> **Directions**:
From the listing below, return each line that includes "some".

> **Information supplied**:
(* ===== verification/IopllSpec.v ===== *)
(** * Theorems about the user clock (intel-fpga-pac-iopll.c)

    The reconfiguration block behind the command register takes a command when
    its sequence number differs from that of the last one it has done, works on
    it for some time, and repeats the number when it is done; a command that
    arrives earlier replaces the one in progress.  Against every such block, a
    write to "frequency" leaves the counters of the PLL decoding to exactly the
    configuration that was written. *)

From S2P Require Import Prelude.
From S2P Require Import Bitfield.
From S2P Require Import Registers.
From S2P Require Import Mmio.
From S2P Require Import Loops.
From S2P Require Import Poll.
From S2P Require Import UserMem.
From S2P Require Import Layout.
From S2P Require Import Iopll.
Local Open Scope string_scope.
Local Open Scope list_scope.
Local Open Scope Z_scope.

(** ** The block *)

(** [pll_regs] are the registers of the PLL, [acked] the number of the last
    command done, [pend] a command in progress with the ticks it still needs. *)
Record pll := Pll {
  pll_base : Z; pll_regs : Z -> Z; acked : Z; sdata : Z; pend : option (Z * nat);
  latency : nat; locked : bool; pll_ns : Z;
}.

Definition upd (a v : Z) (r : Z -> Z) : Z -> Z := fun x => if x =? a then v else r x.

Definition set_pend c d := Pll (pll_base d) (pll_regs d) (acked d) (sdata d) c (latency d) (locked d) (pll_ns d).
Definition reset_block d := Pll (pll_base d) (pll_regs d) 0 (sdata d) None (latency d) (locked d) (pll_ns d).

Definition perform (cmd : Z) (d : pll) : pll :=
  let f n := fget iopll_freq_cmd0 n cmd in
  let r := if f "do_write" =? 1 then upd (f "address") (f "data") (pll_regs d) else pll_regs d in
  Pll (pll_base d) r (f "sequence_no") (r (f "address")) None (latency d) (locked d) (pll_ns d).
(* ===== verification/Asmip2Spec.v ===== *)
(** * Theorems about the flash controller (altera-asmip2.c)

    The controller hands the bytes of its transmit FIFO to the flash when a
    command is started, some time after it was started.  The flash takes the
    commands the driver and the framework need: enable and disable writes,
    program, read, read the status and the ID, erase a sector or everything.  As
    NOR flash does, it programs within one page and only from 1 to 0, and only
    when writes are enabled. *)

From S2P Require Import Prelude.
From S2P Require Import Mmio32.
From S2P Require Import Loops.
From S2P Require Import Poll.
From S2P Require Import SpiNor.
From S2P Require Import Asmip2.
Local Open Scope list_scope.
Local Open Scope Z_scope.

(** ** The controller and the flash *)

(** What does not change: the address of the registers, the page size, the
    bytes of an address, the opcodes, the ticks a command takes, the size of what
    the erase command erases, and the bytes that identify the flash. *)
Record asmi_conf := AsmiConf {
  a_base : Z; a_page : Z; a_width : nat; a_read : Z; a_program : Z; a_latency : nat;
  a_erase : Z; a_esize : Z; a_id : list Z;
}.

Record asmi := Asmi {
  aconf : asmi_conf; mem : Z -> Z; wel : bool; tx : list Z; rx : list Z;
  started : option (Z * nat);   (* the command register, the ticks left *)
  a_ns : Z;
}.

Definition set_tx l d := Asmi (aconf d) (mem d) (wel d) l (rx d) (started d) (a_ns d).
Definition set_rx l d := Asmi (aconf d) (mem d) (wel d) (tx d) l (started d) (a_ns d).
Definition set_started c d := Asmi (aconf d) (mem d) (wel d) (tx d) (rx d) c (a_ns d).
Definition set_ns t d := Asmi (aconf d) (mem d) (wel d) (tx d) (rx d) (started d) t.
(** What a command leaves: both FIFOs as given, nothing in progress. *)
Definition leaves m w r d := Asmi (aconf d) m w [] r None (a_ns d).

(** An address, most significant byte first. *)
Definition be_val (acc : Z) (l : list Z) : Z := fold_left (fun a b => a * 256 + b) l acc.

Definition next_in_page (page a : Z) : Z := a / page * page + (a + 1) mod page.
Fixpoint program (page a : Z) (data : list Z) (m : Z -> Z) : Z -> Z :=
  match data with
  | [] => m
  | b :: data =>
      program page (next_in_page page a) data (fun x => if x =? a then Z.land (m a) b else m x)
  end.
Definition bytes_from (m : Z -> Z) (a : Z) (n : nat) : list Z := map (fun i => m (a + Z.of_nat i)) (seq 0 n).

(** The command in the transmit FIFO; [n] bytes are read back. *)
Definition execute (action : Z) (d : asmi) : asmi :=
  let n := Z.to_nat (Z.shiftr action QSPI_ACTION_READ_BACK_SFT) in
  let c := aconf d in
  match tx d with
  | [] => leaves (mem d) (wel d) (rx d) d
  | op :: args =>
      let addr := be_val 0 (take (a_width c) args) in
      if op =? SPINOR_OP_WREN then leaves (mem d) true (rx d) d
      else if op =? SPINOR_OP_RDSR then leaves (mem d) (wel d) (rx d ++ repeat (if wel d then 2 else 0) n) d
      else if op =? SPINOR_OP_WRDI then leaves (mem d) false (rx d) d
      else if op =? SPINOR_OP_CHIP_ERASE then leaves (if wel d then fun _ => 255 else mem d) false (rx d) d
      else if op =? SPINOR_OP_RDID then leaves (mem d) (wel d) (rx d ++ take n (a_id c)) d
      else if op =? a_program c then
        leaves (if wel d then program (a_page c) addr (drop (a_width c) args) (mem d) else mem d) false (rx d) d
      else if op =? a_read c then leaves (mem d) (wel d) (rx d ++ bytes_from (mem d) addr n) d
      else if op =? a_erase c then
        leaves (if wel d then fun x => if x / a_esize c =? addr / a_esize c then 255 else mem d x else mem d) false (rx d) d
      else leaves (mem d) (wel d) (rx d) d
  end.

> **Result below**:
    it for some time, and repeats the number when it is done; a command that
    command is started, some time after it was started.  The flash takes the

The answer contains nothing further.